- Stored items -
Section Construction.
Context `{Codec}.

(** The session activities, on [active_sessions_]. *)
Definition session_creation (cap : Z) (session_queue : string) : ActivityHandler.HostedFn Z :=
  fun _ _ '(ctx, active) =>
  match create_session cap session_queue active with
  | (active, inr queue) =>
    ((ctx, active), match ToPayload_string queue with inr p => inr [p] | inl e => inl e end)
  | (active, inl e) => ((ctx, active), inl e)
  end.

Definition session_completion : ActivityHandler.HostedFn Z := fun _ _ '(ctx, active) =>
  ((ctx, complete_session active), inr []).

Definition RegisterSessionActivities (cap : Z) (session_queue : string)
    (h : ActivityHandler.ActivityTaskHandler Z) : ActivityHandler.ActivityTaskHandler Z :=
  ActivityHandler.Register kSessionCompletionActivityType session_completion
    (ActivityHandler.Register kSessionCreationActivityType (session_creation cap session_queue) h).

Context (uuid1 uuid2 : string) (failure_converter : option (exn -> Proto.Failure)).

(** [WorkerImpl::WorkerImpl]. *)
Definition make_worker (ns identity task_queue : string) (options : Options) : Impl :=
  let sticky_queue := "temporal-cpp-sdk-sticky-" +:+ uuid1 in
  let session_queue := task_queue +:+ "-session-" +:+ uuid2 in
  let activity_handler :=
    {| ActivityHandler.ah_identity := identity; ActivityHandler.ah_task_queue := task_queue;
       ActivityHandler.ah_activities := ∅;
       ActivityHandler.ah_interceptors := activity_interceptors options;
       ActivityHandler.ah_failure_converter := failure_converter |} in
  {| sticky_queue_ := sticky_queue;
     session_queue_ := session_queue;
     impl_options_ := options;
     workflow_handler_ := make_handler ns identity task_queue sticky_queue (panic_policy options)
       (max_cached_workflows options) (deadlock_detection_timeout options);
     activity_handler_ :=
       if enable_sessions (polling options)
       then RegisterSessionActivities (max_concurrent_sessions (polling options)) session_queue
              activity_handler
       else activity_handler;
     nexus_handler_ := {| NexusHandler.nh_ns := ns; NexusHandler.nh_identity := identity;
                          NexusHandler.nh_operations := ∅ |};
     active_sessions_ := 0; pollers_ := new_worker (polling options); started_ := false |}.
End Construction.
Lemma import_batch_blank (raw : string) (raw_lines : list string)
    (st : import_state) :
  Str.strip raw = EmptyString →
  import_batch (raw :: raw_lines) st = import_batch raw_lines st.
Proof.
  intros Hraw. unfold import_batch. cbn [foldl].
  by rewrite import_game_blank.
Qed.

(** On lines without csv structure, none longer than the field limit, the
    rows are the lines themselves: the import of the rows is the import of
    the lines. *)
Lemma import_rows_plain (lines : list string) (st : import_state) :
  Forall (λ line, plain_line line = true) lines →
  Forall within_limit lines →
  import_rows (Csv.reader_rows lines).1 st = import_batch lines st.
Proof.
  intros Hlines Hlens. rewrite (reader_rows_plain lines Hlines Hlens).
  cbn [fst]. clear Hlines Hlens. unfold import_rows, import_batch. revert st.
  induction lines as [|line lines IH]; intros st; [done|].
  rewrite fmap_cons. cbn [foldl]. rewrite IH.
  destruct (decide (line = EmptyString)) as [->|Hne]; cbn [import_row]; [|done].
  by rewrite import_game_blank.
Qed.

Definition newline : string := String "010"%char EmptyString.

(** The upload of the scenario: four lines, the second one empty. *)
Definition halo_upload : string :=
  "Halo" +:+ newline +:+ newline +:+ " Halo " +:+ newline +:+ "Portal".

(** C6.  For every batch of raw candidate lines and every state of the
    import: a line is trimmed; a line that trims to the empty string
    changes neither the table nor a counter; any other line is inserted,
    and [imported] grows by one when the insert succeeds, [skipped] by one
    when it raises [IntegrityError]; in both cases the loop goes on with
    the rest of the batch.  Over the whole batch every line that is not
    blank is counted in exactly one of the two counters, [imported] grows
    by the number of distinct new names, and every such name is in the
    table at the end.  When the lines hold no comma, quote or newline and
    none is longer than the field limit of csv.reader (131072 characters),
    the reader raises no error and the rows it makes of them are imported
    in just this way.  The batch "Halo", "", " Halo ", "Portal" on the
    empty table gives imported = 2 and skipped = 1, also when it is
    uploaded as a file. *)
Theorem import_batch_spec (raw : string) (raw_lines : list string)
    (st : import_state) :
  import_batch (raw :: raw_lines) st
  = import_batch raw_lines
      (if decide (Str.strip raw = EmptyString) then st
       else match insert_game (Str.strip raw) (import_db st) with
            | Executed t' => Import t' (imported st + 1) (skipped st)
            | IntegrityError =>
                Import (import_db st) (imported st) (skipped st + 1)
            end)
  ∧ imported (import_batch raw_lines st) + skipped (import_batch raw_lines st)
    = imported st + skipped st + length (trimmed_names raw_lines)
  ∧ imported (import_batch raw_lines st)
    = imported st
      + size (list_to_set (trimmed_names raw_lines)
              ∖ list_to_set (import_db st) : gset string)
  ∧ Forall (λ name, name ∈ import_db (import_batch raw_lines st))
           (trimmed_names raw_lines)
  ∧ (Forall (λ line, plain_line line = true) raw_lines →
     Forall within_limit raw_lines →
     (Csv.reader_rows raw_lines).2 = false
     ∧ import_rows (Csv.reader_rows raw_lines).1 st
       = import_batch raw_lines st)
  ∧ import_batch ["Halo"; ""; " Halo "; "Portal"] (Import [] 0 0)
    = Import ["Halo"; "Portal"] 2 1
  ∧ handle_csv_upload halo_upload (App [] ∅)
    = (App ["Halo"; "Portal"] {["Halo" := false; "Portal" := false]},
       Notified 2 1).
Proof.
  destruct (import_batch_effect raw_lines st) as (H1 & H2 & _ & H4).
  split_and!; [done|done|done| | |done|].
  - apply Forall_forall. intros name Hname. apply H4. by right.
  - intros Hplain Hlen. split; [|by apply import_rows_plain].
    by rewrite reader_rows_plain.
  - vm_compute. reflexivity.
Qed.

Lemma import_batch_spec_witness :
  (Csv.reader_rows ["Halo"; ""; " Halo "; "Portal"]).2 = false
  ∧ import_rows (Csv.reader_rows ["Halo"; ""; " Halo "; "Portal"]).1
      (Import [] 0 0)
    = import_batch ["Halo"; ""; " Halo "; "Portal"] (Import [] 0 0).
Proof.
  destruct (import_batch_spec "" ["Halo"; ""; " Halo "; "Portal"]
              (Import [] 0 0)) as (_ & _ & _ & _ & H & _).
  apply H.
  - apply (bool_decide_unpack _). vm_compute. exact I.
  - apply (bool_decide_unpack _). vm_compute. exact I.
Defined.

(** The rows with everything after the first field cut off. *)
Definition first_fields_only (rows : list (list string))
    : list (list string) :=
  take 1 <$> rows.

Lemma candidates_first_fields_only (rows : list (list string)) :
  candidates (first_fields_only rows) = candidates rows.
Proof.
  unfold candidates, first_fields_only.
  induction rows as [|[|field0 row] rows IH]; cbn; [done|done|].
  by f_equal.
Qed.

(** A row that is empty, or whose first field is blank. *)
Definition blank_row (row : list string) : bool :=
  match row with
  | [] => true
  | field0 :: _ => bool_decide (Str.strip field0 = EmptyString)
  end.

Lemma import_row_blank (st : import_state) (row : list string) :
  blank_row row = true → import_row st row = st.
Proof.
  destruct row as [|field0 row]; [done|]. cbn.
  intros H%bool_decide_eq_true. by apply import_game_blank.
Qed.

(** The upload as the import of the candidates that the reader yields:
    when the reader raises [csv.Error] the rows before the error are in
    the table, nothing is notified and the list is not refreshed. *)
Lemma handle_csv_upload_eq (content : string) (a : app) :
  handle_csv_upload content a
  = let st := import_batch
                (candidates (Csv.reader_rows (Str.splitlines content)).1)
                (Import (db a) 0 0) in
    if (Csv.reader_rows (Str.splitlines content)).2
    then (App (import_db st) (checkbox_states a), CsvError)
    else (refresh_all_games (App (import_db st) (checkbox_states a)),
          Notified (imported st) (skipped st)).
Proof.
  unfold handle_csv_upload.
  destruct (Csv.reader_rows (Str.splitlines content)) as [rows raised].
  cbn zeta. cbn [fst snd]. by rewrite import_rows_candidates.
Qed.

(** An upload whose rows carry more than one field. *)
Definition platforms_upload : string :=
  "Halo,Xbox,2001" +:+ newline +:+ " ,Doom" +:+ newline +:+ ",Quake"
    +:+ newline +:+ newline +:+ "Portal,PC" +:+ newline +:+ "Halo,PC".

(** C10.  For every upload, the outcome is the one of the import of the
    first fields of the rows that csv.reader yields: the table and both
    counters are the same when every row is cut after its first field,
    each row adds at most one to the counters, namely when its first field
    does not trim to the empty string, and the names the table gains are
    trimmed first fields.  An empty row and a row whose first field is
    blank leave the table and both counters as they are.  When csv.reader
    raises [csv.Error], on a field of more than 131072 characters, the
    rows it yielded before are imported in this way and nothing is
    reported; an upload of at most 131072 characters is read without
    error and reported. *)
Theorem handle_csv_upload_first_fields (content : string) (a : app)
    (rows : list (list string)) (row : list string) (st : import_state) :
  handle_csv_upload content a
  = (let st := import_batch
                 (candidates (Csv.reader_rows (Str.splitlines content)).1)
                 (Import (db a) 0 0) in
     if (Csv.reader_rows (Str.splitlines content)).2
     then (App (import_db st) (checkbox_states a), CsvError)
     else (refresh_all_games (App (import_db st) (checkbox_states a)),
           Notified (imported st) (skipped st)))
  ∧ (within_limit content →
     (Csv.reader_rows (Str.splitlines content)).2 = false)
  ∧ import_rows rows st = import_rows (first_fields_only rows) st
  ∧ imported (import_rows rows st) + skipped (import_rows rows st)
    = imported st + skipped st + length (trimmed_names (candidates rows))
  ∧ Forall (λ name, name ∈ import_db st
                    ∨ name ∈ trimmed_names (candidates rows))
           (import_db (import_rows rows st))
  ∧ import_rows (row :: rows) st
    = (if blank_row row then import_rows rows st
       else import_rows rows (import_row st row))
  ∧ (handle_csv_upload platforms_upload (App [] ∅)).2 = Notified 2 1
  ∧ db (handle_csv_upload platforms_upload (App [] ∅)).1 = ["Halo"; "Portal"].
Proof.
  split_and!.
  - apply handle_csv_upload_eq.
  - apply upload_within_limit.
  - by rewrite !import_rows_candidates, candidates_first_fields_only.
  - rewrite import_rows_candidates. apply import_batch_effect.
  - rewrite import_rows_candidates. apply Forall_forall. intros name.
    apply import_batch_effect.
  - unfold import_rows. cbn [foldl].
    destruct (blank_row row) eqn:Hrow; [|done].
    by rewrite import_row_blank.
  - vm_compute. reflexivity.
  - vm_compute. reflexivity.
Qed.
==
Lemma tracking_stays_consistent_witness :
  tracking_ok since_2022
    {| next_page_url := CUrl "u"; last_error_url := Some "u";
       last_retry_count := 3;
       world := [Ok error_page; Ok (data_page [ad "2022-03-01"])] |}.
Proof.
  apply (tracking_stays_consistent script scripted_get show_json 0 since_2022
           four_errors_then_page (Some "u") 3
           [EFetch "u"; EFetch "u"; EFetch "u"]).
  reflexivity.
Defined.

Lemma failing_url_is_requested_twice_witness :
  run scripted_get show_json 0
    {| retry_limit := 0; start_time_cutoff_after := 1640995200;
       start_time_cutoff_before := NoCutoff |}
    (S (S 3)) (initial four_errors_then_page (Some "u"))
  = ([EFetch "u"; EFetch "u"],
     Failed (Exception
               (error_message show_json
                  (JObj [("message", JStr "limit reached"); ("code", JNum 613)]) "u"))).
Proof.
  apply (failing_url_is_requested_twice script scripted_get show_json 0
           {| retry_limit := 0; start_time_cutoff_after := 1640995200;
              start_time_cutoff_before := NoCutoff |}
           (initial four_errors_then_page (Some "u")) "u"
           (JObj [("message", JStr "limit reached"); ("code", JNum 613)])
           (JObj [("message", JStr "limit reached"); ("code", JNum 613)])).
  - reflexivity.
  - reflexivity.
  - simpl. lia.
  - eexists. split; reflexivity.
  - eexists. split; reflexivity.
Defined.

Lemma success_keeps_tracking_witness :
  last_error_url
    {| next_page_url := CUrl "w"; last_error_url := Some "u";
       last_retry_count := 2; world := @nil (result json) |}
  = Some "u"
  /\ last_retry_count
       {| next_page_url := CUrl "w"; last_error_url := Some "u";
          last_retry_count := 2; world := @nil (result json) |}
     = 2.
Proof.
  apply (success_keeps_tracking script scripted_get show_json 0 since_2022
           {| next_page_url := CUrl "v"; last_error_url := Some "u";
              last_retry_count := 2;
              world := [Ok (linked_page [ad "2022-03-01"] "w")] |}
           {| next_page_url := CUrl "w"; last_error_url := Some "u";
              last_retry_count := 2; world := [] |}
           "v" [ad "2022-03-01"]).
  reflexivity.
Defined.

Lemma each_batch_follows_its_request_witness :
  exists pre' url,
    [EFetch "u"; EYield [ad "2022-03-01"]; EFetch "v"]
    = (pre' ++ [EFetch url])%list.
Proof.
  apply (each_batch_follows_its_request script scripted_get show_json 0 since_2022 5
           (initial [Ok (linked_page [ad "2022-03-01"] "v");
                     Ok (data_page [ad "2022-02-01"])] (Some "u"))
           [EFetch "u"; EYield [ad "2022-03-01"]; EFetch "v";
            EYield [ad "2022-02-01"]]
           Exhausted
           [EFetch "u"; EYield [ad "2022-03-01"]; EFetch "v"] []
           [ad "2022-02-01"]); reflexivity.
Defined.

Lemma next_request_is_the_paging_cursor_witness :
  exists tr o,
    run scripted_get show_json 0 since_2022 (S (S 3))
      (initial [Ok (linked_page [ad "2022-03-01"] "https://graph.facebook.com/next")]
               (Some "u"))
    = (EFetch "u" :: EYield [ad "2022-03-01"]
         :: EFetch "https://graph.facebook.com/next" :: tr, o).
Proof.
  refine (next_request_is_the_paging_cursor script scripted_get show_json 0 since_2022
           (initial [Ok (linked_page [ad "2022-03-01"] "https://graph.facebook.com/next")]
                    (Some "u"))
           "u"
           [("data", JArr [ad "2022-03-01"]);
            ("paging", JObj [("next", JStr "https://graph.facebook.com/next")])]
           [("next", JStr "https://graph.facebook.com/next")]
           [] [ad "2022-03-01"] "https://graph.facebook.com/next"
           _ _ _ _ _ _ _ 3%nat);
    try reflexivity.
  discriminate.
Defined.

- HOW TO COMPLETE THIS TASK -
Your answer should consist only of the lines above between the line holding "by f_equal." and the line holding "Lemma import_row_blank (st", inclusive, each transcribed exactly.

- RESPONSE FOR THIS EXERCISE -
  by f_equal.
Qed.

(** A row that is empty, or whose first field is blank. *)
Definition blank_row (row : list string) : bool :=
  match row with
  | [] => true
  | field0 :: _ => bool_decide (Str.strip field0 = EmptyString)
  end.

Lemma import_row_blank (st : import_state) (row : list string) :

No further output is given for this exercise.